Efectivamente, cuando los padres se asoman a la vejez, todos los fantasmas que habían estado más o menos “controlados” se desatan y puede aparecer, una vez más, ahora con toda su virulencia, la cronicidad de un duelo no superado. Los padres sienten que les toca irse de este mundo y sienten que su hijo no está lo suficientemente preparado para “quedarse solo”. Aparecen entonces una serie de estrategias cuyo fin es conseguir para su hijo la vida más fácil posible: herencias, usufructos, depósitos monetarios…etc.
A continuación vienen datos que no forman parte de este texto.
(** [canDelete] leaves no garbage below the node, and a node it does not
    report as prunable is not garbage unless it already was. *)
Lemma canDelete_garbage (rest : list jsstring) (n : TrieNode) :
  garbage_free_below n = true ->
  garbage_free_below (snd (canDelete rest n)) = true /\
  (fst (canDelete rest n) = false -> is_garbage n = false ->
   is_garbage (snd (canDelete rest n)) = false).
Proof.
  revert n. induction rest as [|c rest IH]; intros n Hn.
  - simpl. destruct (isEndOfWord n) eqn:He; simpl.
    + split.
      * rewrite garbage_free_below_unfold in Hn. exact Hn.
      * unfold is_garbage. simpl. intros ->. reflexivity.
    + split; [exact Hn | auto].
  - simpl. destruct (Map_get c (children n)) as [x|] eqn:G.
    + destruct (live_of_get _ _ Hn G) as [Hx1 Hx2].
      destruct (IH x Hx2) as [IH1 IH2].
      destruct (canDelete rest x) as [b x'] eqn:E. simpl in IH1, IH2.
      destruct b; simpl.
      * split.
        -- apply forallb_Map_delete.
           rewrite garbage_free_below_unfold in Hn. exact Hn.
        -- unfold is_garbage. simpl. auto.
      * split.
        -- apply forallb_Map_set.
           ++ intros k'. unfold live. simpl.
              rewrite IH1, (IH2 eq_refl Hx1). reflexivity.
           ++ rewrite garbage_free_below_unfold in Hn. exact Hn.
        -- intros _ _. unfold is_garbage. simpl.
           rewrite Map_set_nonempty. reflexivity.
    + simpl. split; [exact Hn | auto].
Qed.

Lemma exec_garbage_free (op : Op) (t : Trie) :
  garbage_free t = true -> garbage_free (exec op t) = true.
Proof.
  unfold garbage_free. destruct op; simpl; auto.
  - intros H. apply insert_loop_garbage. exact H.
  - intros H. rewrite delete_snd_root. apply canDelete_garbage. exact H.
Qed.

Lemma garbage_free_run (ops : list Op) : garbage_free (run ops newTrie) = true.
Proof.
  assert (H : forall t, garbage_free t = true -> garbage_free (run ops t) = true).
  { induction ops as [|op ops IH]; intros t Ht; simpl; [exact Ht|].
    apply IH, exec_garbage_free, Ht. }
  apply H. reflexivity.
Qed.

End GarbageFacts.

(** ** Well-formedness: unique keys and canonical paths *)

Section WellFormed.

Lemma code_points_head (v : code_unit) (t : jsstring) k l :
  code_points (v :: t) = k :: l -> exists k', k = v :: k'.
Proof.
  destruct t as [|v' t]; simpl.
  - intros [= <- _]. eauto.
  - destruct (is_high v && is_low v'); intros [= <- _]; eauto.
Qed.

(** The first characters of a string are the characters of the string they
    spell. *)
Lemma code_points_prefix (s : jsstring) :
  forall a b, code_points s = a ++ b -> code_points (List.concat a) = a.
Proof.
  apply (code_points_ind
           (fun s cs => forall a b, cs = a ++ b -> code_points (List.concat a) = a)).
  - intros [|k a] b H; [reflexivity | discriminate].
  - intros u [|k a] b H; [reflexivity|].
    injection H as <- H. destruct a; [reflexivity | discriminate].
  - intros u v t E IH [|k a] b H; [reflexivity|].
    injection H as <- H. simpl List.concat.
    change ([u; v] ++ List.concat a) with (u :: v :: List.concat a).
    rewrite code_points_cons2, E, (IH a b H). reflexivity.
  - intros u v t E IH [|k a] b H; [reflexivity|].
    injection H as <- H. specialize (IH a b H).
    simpl List.concat. change ([u] ++ List.concat a) with (u :: List.concat a).
    destruct a as [|k a]; [reflexivity|].
    simpl in H. destruct (code_points_head _ _ H) as [k' ->].
    simpl List.concat in *.
    change ((v :: k') ++ List.concat a) with (v :: k' ++ List.concat a) in *.
    rewrite code_points_cons2, E, IH. reflexivity.
Qed.

Lemma canon_nil : canon [].
Proof. split; [reflexivity | constructor]. Qed.

Lemma canon_code_points (w : jsstring) : canon (code_points (toLowerCase w)).
Proof.
  split.
  - rewrite concat_code_points. reflexivity.
  - apply Forall_forall. intros k Hk. apply (code_points_fixed w k Hk).
Qed.

Lemma canon_app_l (a b : list jsstring) : canon (a ++ b) -> canon a.
Proof.
  intros [H1 H2]. split.
  - exact (code_points_prefix _ _ _ H1).
  - apply Forall_app in H2. tauto.
Qed.

(** A canonical path is the path that [traverse] follows for the word it
    spells. *)
Lemma canon_traverse_path (path : list jsstring) :
  canon path -> code_points (toLowerCase (List.concat path)) = path.
Proof. intros [H1 H2]. rewrite toLowerCase_concat; assumption. Qed.

Lemma node_ok_createNode (path : list jsstring) : node_ok path createNode.
Proof. constructor; [constructor | intros k c [] | intros k c []]. Qed.

Lemma node_ok_get (path : list jsstring) (n x : TrieNode) (k : jsstring) :
  node_ok path n -> Map_get k (children n) = Some x ->
  canon (path ++ [k]) /\ node_ok (path ++ [k]) x.
Proof.
  intros Hok G. inversion Hok as [? ch e Hnd Hc Hs]; subst. simpl in G.
  apply Map_get_In in G. split; [exact (Hc _ _ G) | exact (Hs _ _ G)].
Qed.

Lemma node_ok_keys (path : list jsstring) (n : TrieNode) :
  node_ok path n -> NoDup (Map_keys (children n)).
Proof. intros Hok. inversion Hok; subst. assumption. Qed.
Todo esto está muy bien, pero, claro está, nada es bastante para conseguir la suficiente  tranquilidad. Ahora bien, pensar que los padres son responsables de la felicidad de sus hijos es un error. Los padres deben cuidar a sus hijos y enseñarles para la vida. Nada más. Y nada menos. Y es lógico que los padres cuyos hijos tienen más dificultades para aprender y –por tanto- para ser autónomos, sientan una preocupación mayor. Pero el esfuerzo grande se debe dar en los primeros años de la vida del hijo, no al final de la vida de los padres. En la etapa de la infancia y de la adolescencia, los padres han de intentar superar sus propios miedos, sus propias angustias, sus propias tristezas para ayudar eficazmente a sus hijos a alcanzar el mayor nivel de autonomía posible. Confiar en sus posibilidades. Creer en ellos. No hay otro camino.

Y confiar y creer en las miles (millones) de personas, asociaciones y fundaciones que levantamos la bandera irrenunciable por ofrecer una vida digna para todos nuestros hijos, especialmente para aquellos con los que el destino no ha sido muy benevolente, por decirlo con suavidad.